My Big Fat Greek Wedding 3 reintroduces Toula Portokalos (Nia Vardolos) and her family to the audience as well as the central plot of the film. Toula’s father Gus (the late Michael Constantine) has passed away and his final wish was that Toula give his journal to his old friends back in his hometown in Greece.
My biggest critique of the film is the writing. Nia Vardolos did a pretty good job with the script, but some of the jokes are either repetitive or go on longer than they should. There are also too many storylines happening that it’s hard to keep track of them and have them get a satisfying conclusion.
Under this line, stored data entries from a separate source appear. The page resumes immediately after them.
Lemma new_profile_grown t0 parent name type : let p := fresh (dom (pheap t0)) in
  ∀ t P, pheap t = <[p := P]> (pheap t0) → cheap t = cheap t0 → pr_parent P = parent → pr_channels P = [] → pr_children P = [] →
  name = pr_name P → type = pr_type P →
  grown t0 t parent (PNode p [] []).
Proof.
  intros p t P Ep Ec H1 H2 H3 _ _. assert (pheap t0 !! p = None) as Hfr by (apply not_elem_of_dom, is_fresh). split.
  - split; cbn [plocs clocs fmap list_fmap mjoin list_join app].
    + intros q ->%list_elem_of_singleton. rewrite Ep, lookup_insert_eq. split; [done|by eexists].
    + intros q Hq%not_elem_of_cons. rewrite Ep, lookup_insert_ne; naive_solver.
    + by intros c ?%not_elem_of_nil.
    + intros c _. rewrite Ec. destruct (cheap t0 !! c); by constructor.
  - apply own_node. split_and!; [|done|done]. exists P. rewrite Ep, lookup_insert_eq. by split_and!.
  - cbn. apply NoDup_singleton.
  - cbn. constructor.
Qed.

Lemma links_new_profile t t' p P : links_ok t → pheap t !! p = None → pheap t' = <[p := P]> (pheap t) → cheap t' = cheap t → links_ok t'.
Proof.
  intros [H1 H2] Hp Ep Ec. split; rewrite Ec; [exact H1|]. intros c C s EC Hs. destruct (H2 c C s EC Hs) as (p' & P' & q & ? & HP & ? & (S & ? & ?)).
  exists p', P', q. rewrite Ep, lookup_insert_ne by congruence. split_and!; [done..|]. exists S. by rewrite Ec.
Qed.

Lemma process_profile_spec fuel : ∀ parent root t0, (depth root < fuel)%nat → parent_ready t0 parent → links_ok t0 →
  ends (process_profile doc ipx_filter_parse utils_path_preprocessor fuel parent root t0)
    (processed t0 parent fuel) (λ t, extends t0 t [] []).
Proof.
  induction fuel as [|fuel IH]; intros parent root t0 Hf Hpar Hl; [lia|]. cbn [process_profile].
  eapply ends_bind.
  { eapply ends_mono; [apply profile_parse_type_reads|exact (λ _ _ H, H)|]. intros t ->. apply extends_refl. }
  intros type t' [-> Htype].
  apply (ends_bind _ _ _ _ _ (λ _ t', t' = t0)).
  { apply ends_or_throw. destruct (xmlGetProp doc root str_name); [done|apply extends_refl]. }
  intros name t' ->. set (p := fresh (dom (pheap t0))). assert (pheap t0 !! p = None) as Hfr by (apply not_elem_of_dom, is_fresh).
  set (with_P parent dir := {| pheap := <[p := {| pr_parent := parent; pr_id := profiles_cnt t0; pr_pathName := []; pr_name := name;
         pr_type := type; pr_directory := dir; pr_children := []; pr_channels := [] |}]> (pheap t0);
       cheap := cheap t0; profiles_cnt := u16 (profiles_cnt t0 + 1); channels_cnt := channels_cnt t0 |} : tree filter).
  apply (ends_bind _ _ _ _ _ (λ p' t', p' = p ∧ t' = with_P None [])).
  { apply ends_call. by eexists _, _. }
  intros ? ? [-> ->].
  assert (∀ dir, grown t0 (with_P parent dir) parent (PNode p [] [])) as Hg by (intros dir; by eapply (new_profile_grown t0 parent name type)).
  assert (∀ dir, given_up t0 parent p fuel (with_P parent dir)) as Hgu.
  { intros dir. exists (PNode p [] []). split; [done|]. split; [cbn; lia|apply Hg]. }
  apply (ends_bind _ _ _ _ _ (λ _ t, ∃ cs subs, cs ≠ [] ∧ building t0 parent p fuel cs subs t)).
  2: { intros [] t (cs & subs & Hcs & Hb). apply ends_ret. destruct (building_profile _ _ _ _ Hpar _ _ _ Hb) as (P & HP & HPc & _ & Hch & _).
       destruct Hb as (Hgr & Hl' & _ & Hs). exists (PNode p cs subs). split_and!; [done| |done|done|].
       - cbn [height]. apply le_n_S. clear -Hs. induction Hs as [|y subs [Hy _] _ IH]; cbn; lia.
       - intros q [->|(y & Hy & Hq)]%elem_of_plocs; [exists P; by rewrite Hch|]. by apply (Forall_elem Hs Hy). }
  apply (ends_on_throw _ _ _ _ _ (given_up t0 parent p fuel)).
  2: { intros t (x & <- & Hh & Hgr). by apply (grown_delete t0 t parent x). }
  apply (ends_bind _ _ _ _ _ (λ _ t, t = with_P parent [])).
  { apply ends_run. eexists. split; [|done]. unfold setParent, upd_profile, get_profile, deref. cbn [with_P pheap].
    rewrite lookup_insert_eq. cbn [or_fault]. rewrite res_bind_ret. unfold put_profile, with_P. cbn. by rewrite insert_insert_eq. }
  intros [] ? ->. eapply ends_bind.
  { eapply ends_mono; [apply profile_parse_directory_reads|exact (λ _ _ H, H)|]. intros t ->. apply Hgu. }
  intros dir ? [-> Hdir]. apply (ends_bind _ _ _ _ _ (λ _ t, t = with_P parent dir)).
  { apply ends_run. eexists. split; [|done]. unfold setDirectory, upd_profile, get_profile, deref. cbn [with_P pheap].
    rewrite lookup_insert_eq. cbn [or_fault]. rewrite res_bind_ret. unfold put_profile, with_P. cbn. by rewrite insert_insert_eq. }
  intros [] ? ->. eapply ends_bind.
  { apply (profile_parse_channels_spec t0 parent p fuel Hpar). split_and!; [apply Hg| | |done].
    - by eapply (links_new_profile t0 _ p).
    - eexists. cbn [with_P pheap]. rewrite lookup_insert_eq. split; [done|]. split_and!; [done..|]. by constructor. }
  intros n t (cs & Hcs & Hb).
  eapply ends_mono; [apply (profile_parse_subprofiles_spec t0 parent p fuel Hpar _ root cs t); [|exact Hb]|..].
  - intros node t1 Hl1 Hp1 (lnode & Hln & Hn). apply IH; [|done..].
    pose proof (Hdepth _ _ Hln). pose proof (Hdepth _ _ Hn). lia.
  - intros [] t1 (subs & Hs). by exists cs, subs.
  - done.
Qed.
End process_channel.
It’s clear that Vardolos loves this franchise and these characters, but it’s more evident through her direction and performance than her writing.
Nia Vardolos does a wonderful job directing the film; the first was directed by Joel Zwick and the second was directed by Kirk Jones. Vardolos takes full advantage of the international setting of the film and gets gorgeous shots of Greece, thanks to cinematographer Barry Peterson (whose most recent work was on Dungeons & Dragons: Honor Among Thieves). Vardolos has terrific chemistry with the entire cast, but there’s just something about her and John Corbett that still works after 20 years. The two haven’t skipped a beat since the original and both of them give great performances.
It was also nice to see Toula and Ian’s relationship with their daughter Paris, played by Elena Kampouris. She gives a great performance as well and has a nice romantic chemistry with Elias Kacavas, who plays Aristotle and ends up joining the family trip (much to her dismay in the beginning). The real scene-stealer of the film, maybe the entire franchise, is Andrea Martin as Aunt Voula. She elevates every project with her natural comedic presence and timing, and it’s on display in full force here.
Overall, I would say that My Big Fat Greek Wedding 3 is a film you don’t have to rush to the theater to see, but should see in the future when it comes out on streaming and Blu-ray. I would say Vardolos has created a fun, comedic franchise that shows the importance of family and how it changes over time. That being said, I would say this film acts as a nice ending to this story and these characters. I don’t know if there are plans for more, but I’d say this is the right film to end on.